Gli economisti italiani non ci stanno. Dopo mesi e mesi di gogna, hanno lanciato una controffensiva con lettere e appelli sui grandi giornali. Rivendicano il loro dovere di bacchettare i governi, proporre soluzioni, suggerire politiche, non solo analizzare il reale. Tacere mai, per carità; la libertà di parola è un inalienabile diritto degli uomini, anche di quelli che si dedicano alla più inesatta delle scienze. Altrettanto inalienabile è la libertà di critica. Perché, dunque, prender cappello? In modo molto diverso si sono comportati i luminari britannici della professione, tra i quali fior di nomi altisonanti.
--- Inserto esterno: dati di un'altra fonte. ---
(** X4. Files of [contextFiles] that are missing or cannot be read are
    skipped without a trace: the context is the sections of the readable
    files in their order, it is empty exactly when no file could be read,
    and exactly then the prompt is the prompt of a call without files. *)
Theorem unreadable_files_are_skipped :
  forall (read : string -> option string) (files : list string) (task : string),
    fileContext read files
    = String.concat ""
        (flat_map (fun f => match read f with
                            | Some content => [file_section f content]
                            | None => []
                            end) files)
    /\ ((forall f, In f files -> read f = None) <-> fileContext read files = "")
    /\ ((forall f, In f files -> read f = None)
        <-> userPrompt task (fileContext read files) = userPrompt task (fileContext read [])).
Proof.
  intros read files task.
  split; [|split; [apply fileContext_empty|]].
  - induction files as [|f files IH]; [reflexivity|].
    rewrite fileContext_cons. cbn [flat_map]. rewrite IH.
    destruct (read f) as [content|]; [|reflexivity].
    cbn [app]. destruct (flat_map _ files) as [|x l]; cbn [String.concat].
    + now rewrite append_nil_r.
    + reflexivity.
  - rewrite fileContext_empty. split; [intros ->; reflexivity|].
    change (fileContext read []) with "".
    destruct (fileContext read files) as [|c ctx] eqn:E; [reflexivity|].
    unfold userPrompt. cbn [String.eqb].
    intros H. rewrite !append_assoc in H.
    do 6 (apply append_cancel in H). discriminate H.
Qed.
(** A run of operations always returns; the end time is never touched;
    and as long as no authenticate call succeeds, the token stays and every
    request the Executor sends carries its headers. *)
Lemma run_ops_effect (os : list op) (w : World) :
  exists rs w' new,
    run_ops env os w = (inr rs, w') /\
    List.length rs = List.length os /\
    end_time (session (self w')) = end_time (session (self w)) /\
    sent w' = (sent w ++ new)%list /\
    (no_auth_success rs = true ->
     access_token (self w') = access_token (self w) /\
     Forall (eq (executor_headers (access_token (self w)))) (executor_headers_of new)).
Proof.
  revert w. induction os as [| o os IH]; intros w.
  - exists [], w, []. cbn. rewrite app_nil_r.
    repeat split; try reflexivity. constructor.
  - destruct o as [c |].
    + destruct (invoke_effect c w) as (r & w1 & new1 & Hrun & Hself & Hsent & Hh).
      destruct (IH w1) as (rs & w2 & new2 & Hrest & Hlen & Hend & Hsent2 & Hkeep).
      exists (Invoked r :: rs), w2, (new1 ++ new2)%list.
      cbn [run_ops run_op]. unfold bind at 1. unfold bind at 1. rewrite Hrun.
      unfold ret at 1. unfold bind at 1. rewrite Hrest. unfold ret.
      assert (Htok : access_token (self w1) = access_token (self w))
        by (rewrite Hself; reflexivity).
      repeat split.
      * cbn. now rewrite Hlen.
      * rewrite Hend, Hself. reflexivity.
      * rewrite Hsent2, Hsent. now rewrite app_assoc.
      * cbn in H. destruct (Hkeep H) as [Ht _]. now rewrite Ht.
      * cbn in H. destruct (Hkeep H) as [_ Hf].
        rewrite executor_headers_of_app. apply Forall_app. split; [exact Hh |].
        now rewrite <- Htok.
    + destruct (authenticate_effect w) as (ok & w1 & Hrun & Hcfg & Hend1 & Hsent & Hfail).
      destruct (IH w1) as (rs & w2 & new2 & Hrest & Hlen & Hend & Hsent2 & Hkeep).
      exists (Authenticated ok :: rs), w2, (token_request (config (self w)) :: new2).
      cbn [run_ops run_op]. unfold bind at 1. unfold bind at 1. rewrite Hrun.
      unfold ret at 1. unfold bind at 1. rewrite Hrest. unfold ret.
      repeat split.
      * cbn. now rewrite Hlen.
      * now rewrite Hend.
      * rewrite Hsent2, Hsent, <- app_assoc. reflexivity.
      * cbn in H. destruct ok; [discriminate H |].
        destruct (Hkeep H) as [Ht _]. rewrite Ht. now apply Hfail.
      * cbn in H. destruct ok; [discriminate H |].
        destruct (Hkeep H) as [_ Hf].
        unfold executor_headers_of; cbn. fold (executor_headers_of new2).
        now rewrite <- (Hfail eq_refl).
Qed.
Tutto comincia nel novembre 2008 quando, in pieno panico finanziario, Elisabetta II fa visita alla London School of Economics e chiede: «Come mai nessuno ha notato che una tale crisi stava arrivando?». Gelo, imbarazzo, silenzio. Poi il 17 giugno scorso, la British Academy organizza un forum proprio per discutere la questione posta dalla candida sovrana. Invita accademici, banchieri, finanzieri della City, regolatori, politici, giornalisti autorevoli (Samuel Brittan del Financial Times e William Keegan dell’Observer). Infine, i professori Tim Besley della LSE (membro del comitato monetario della Banca d’Inghilterra) e Peter Hennessy dell’Università di Londra firmano una lettera a nome di 33 personalità note in tutto il mondo.
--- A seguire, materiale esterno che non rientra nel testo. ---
(* ===== verification/Unicode.v ===== *)
(** * Characters and strings

    Rust's [char] (a Unicode scalar value) and [str] (valid UTF-8) as the
    source file uses them: the widths [char::len_utf8] and
    [char::len_utf16], the byte length [str::len], the UTF-16 length of
    typst's [StrExt::len_utf16], and slicing by byte offsets, which is absent
    ([str::get]) or panics (index syntax, [String::replace_range]) when an
    offset is out of bounds or falls inside a character. *)

From S2P Require Import Prelude.

(** ** Characters *)

Definition char : Type := N.

Definition LF : char := 10%N.
Definition CR : char := 13%N.

(** [char::len_utf8]: the thresholds [MAX_ONE_B], [MAX_TWO_B], [MAX_THREE_B]. *)
Definition len_utf8 (c : char) : nat :=
  if (c <? 0x80)%N then 1
  else if (c <? 0x800)%N then 2
  else if (c <? 0x10000)%N then 3
  else 4.

(** [char::len_utf16]: one unit iff the code fits in sixteen bits. *)
Definition len_utf16 (c : char) : nat :=
  if (N.land c 0xFFFF =? c)%N then 1 else 2.

(** ** Strings *)

Definition str : Type := list char.

(** [str::len], in bytes. *)
Definition str_len (s : str) : nat := sum_list_with len_utf8 s.

(** [StrExt::len_utf16]: [self.chars().map(char::len_utf16).sum()]. *)
Definition str_len_utf16 (s : str) : nat := sum_list_with len_utf16 s.

(** [s.chars().count()]. *)
Definition chars_count (s : str) : nat := length s.

#[global] Arguments str_len : simpl never.
#[global] Arguments str_len_utf16 : simpl never.

(** Splits at a byte offset; absent when the offset is past the end or
    inside a character. *)
Fixpoint split_at_byte (s : str) (n : nat) {struct s} : option (str * str) :=
  match n, s with
  | 0, _ => Some ([], s)
  | _, [] => None
  | _, c :: s' =>
      if decide (len_utf8 c ≤ n)
      then '(p, r) ← split_at_byte s' (n - len_utf8 c); Some (c :: p, r)
      else None
  end.

(** [str::is_char_boundary]. *)
Definition is_char_boundary (s : str) (n : nat) : bool :=
  match split_at_byte s n with
  | Some _ => true
  | None => false
  end.

(** [str::get(a..b)]. *)
Definition str_get (s : str) (r : Range) : option str :=
  if decide (range_start r ≤ range_end r) then
    '(_, t) ← split_at_byte s (range_start r);
    '(m, _) ← split_at_byte t (range_end r - range_start r);
    Some m
  else None.

(** [&s[a..b]], [&s[..n]] and [&s[n..]]: as [get], or a panic. *)
Definition str_index (s : str) (r : Range) : outcome str := unwrap (str_get s r).

Definition str_index_to (s : str) (n : nat) : outcome str :=
  unwrap (fst <$> split_at_byte s n).

Definition str_index_from (s : str) (n : nat) : outcome str :=
  unwrap (snd <$> split_at_byte s n).

(** [String::replace_range(a..b, with)]. *)
Definition replace_range (s : str) (r : Range) (with_ : str) : outcome str :=
  if decide (range_start r ≤ range_end r) then
    '(p, t) ← unwrap (split_at_byte s (range_start r));
    '(_, q) ← unwrap (split_at_byte t (range_end r - range_start r));
    Val (p ++ with_ ++ q)
  else Panic.

(** [str::ends_with(char)] and [str::starts_with(char)]. *)
Definition ends_with (s : str) (c : char) : bool :=
  bool_decide (list.last s = Some c).

Definition starts_with (s : str) (c : char) : bool :=
  bool_decide (head s = Some c).

(** [str::char_indices]: each character with the byte offset it starts at. *)
Fixpoint char_indices_from (i : nat) (s : str) : list (nat * char) :=
  match s with
  | [] => []
  | c :: s' => (i, c) :: char_indices_from (i + len_utf8 c) s'
  end.

Definition char_indices (s : str) : list (nat * char) := char_indices_from 0 s.

(** ** Widths *)

Lemma len_utf8_pos c : 0 < len_utf8 c.
Proof. unfold len_utf8. repeat case_match; lia. Qed.

Lemma len_utf8_le_4 c : len_utf8 c ≤ 4.
Proof. unfold len_utf8. repeat case_match; lia. Qed.

Lemma land_16_bits (c : N) : (N.land c 0xFFFF = c ↔ c < 0x10000)%N.
Proof.
  change 0xFFFF%N with (N.ones 16). rewrite N.land_ones.
  change (2 ^ 16)%N with 0x10000%N. split.
  - intros <-. apply N.mod_lt. lia.
  - apply N.mod_small.
Qed.

(** The bit test of [len_utf16] is the comparison with the first code above
    the Basic Multilingual Plane. *)
Lemma len_utf16_alt c : len_utf16 c = if (c <? 0x10000)%N then 1 else 2.
Proof.
  unfold len_utf16.
  destruct (N.ltb_spec c 0x10000) as [Hlt|Hge].
  - apply land_16_bits in Hlt. by rewrite Hlt, N.eqb_refl.
  - destruct (N.eqb_spec (N.land c 65535) c) as [Heq|]; [|done].
    apply land_16_bits in Heq. lia.
Qed.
“Dear Madam – esordisce la missiva inviata il 22 luglio a Buckingham Palace, ma rimasta sotto embargo fino al 27 – molti hanno preannunciato la crisi. Tuttavia l’esatta forma che avrebbe preso, il momento e la ferocia della sua manifestazione non sono stati previsti da nessuno”. Perché? Lo scritto ricorda che c’erano stati numerosi avvertimenti sugli squilibri macroeconomici e sul boom finanziario che non incorporava nel modo dovuto i rischi. Tuttavia, “la maggior parte era convinta che le banche sapessero quel che stavano facendo”, credeva che “i maghi della finanza avessero trovato nuovi e astuti modi di gestire i rischi”. Il giudizio è tranchant: “Una generazione di banchieri e finanzieri ha tradito se stessa e chi pensava che essi fossero i battistrada delle economie avanzate”. La cenere ricopre il capo di tutti coloro che avrebbero dovuto prevenire le bolle, ma ritenevano che fosse meglio lasciarle sgonfiare da sole e gestirne gli effetti. Senza capire che sarebbero esplose tutte insieme in una reazione a catena.
“Sembrava che ciascuno facesse bene il proprio lavoro”, eppure si sono accumulati “squilibri interconnessi sui quali nessuna singola autorità aveva giurisdizione”. Dunque, è una questione di regole? Non solo. C’è di mezzo “la psicologia del gregge” così come “il mantra di guru politici e finanziari che ha condotto a una pericolosa ricetta… In conclusione, Vostra Maestà, è stato soprattutto il fallimento dell’immaginazione collettiva di molte persone intelligenti”.
Chapeau. Non tutti gli economisti italiani si autoassolvono, sia chiaro. Luigi Spaventa, che pure ha firmato l’appello anti-Tremonti sulla Repubblica, ha riconosciuto pubblicamente le “responsabilità” della sua professione ammettendo che “pensare con occhi nuovi, con una certa umiltà e senza difendere posizioni di rendita potrà essere di grande beneficio”. E il bocconiano Roberto Perotti sul Sole 24 ore ha pubblicato un’ampia requisitoria elencando una per una le colpe nell’approccio teorico e nei comportamenti pratici. “La stragrande maggioranza era totalmente all’oscuro di alcuni fondamentali sviluppi del mercato creditizio”, scrive. Non solo: “Gli economisti hanno giocato troppo facilmente allo scaricabarile con politici e regolatori… pochi hanno avuto il coraggio di sporcarsi le mani dicendo esattamente quale regolamentazione si sarebbe dovuta imporre”.
D’accordo. Non si tratta di pretendere autodafé. Ma una crisi sistemica come questa è un laboratorio formidabile che capita una volta in una generazione. Chi non ha il coraggio di lavare i propri vecchi strumenti in un bagno di realtà, è meglio che chieda un onorevole scivolo verso la pensione. Anziché rimpallarsi accuse e ripicche, non è meglio seguire l’esempio britannico e mettere qualche punto fermo anche nella premiata scuola italiana di economia?